» YOUR GOAL:
Filter this listing down to the lines that contain the word "starting", and copy them.

[RECORD EXTRACTS — start]

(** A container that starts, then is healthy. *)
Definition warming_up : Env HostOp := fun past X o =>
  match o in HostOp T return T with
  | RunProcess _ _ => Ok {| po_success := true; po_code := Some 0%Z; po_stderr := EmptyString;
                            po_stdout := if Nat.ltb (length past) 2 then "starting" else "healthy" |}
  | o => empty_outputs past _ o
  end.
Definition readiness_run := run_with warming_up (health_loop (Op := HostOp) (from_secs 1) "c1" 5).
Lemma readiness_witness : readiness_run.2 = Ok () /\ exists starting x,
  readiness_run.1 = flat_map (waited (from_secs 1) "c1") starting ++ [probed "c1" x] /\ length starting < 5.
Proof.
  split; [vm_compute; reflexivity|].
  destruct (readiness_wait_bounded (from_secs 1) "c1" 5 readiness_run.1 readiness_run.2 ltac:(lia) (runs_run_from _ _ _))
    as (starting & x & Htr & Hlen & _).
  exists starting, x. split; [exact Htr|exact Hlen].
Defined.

[RECORD EXTRACTS — finish]

» SOLUTION BELOW:
                            po_stdout := if Nat.ltb (length past) 2 then "starting" else "healthy" |}
Lemma readiness_witness : readiness_run.2 = Ok () /\ exists starting x,
  readiness_run.1 = flat_map (waited (from_secs 1) "c1") starting ++ [probed "c1" x] /\ length starting < 5.
    as (starting & x & Htr & Hlen & _).
  exists starting, x. split; [exact Htr|exact Hlen].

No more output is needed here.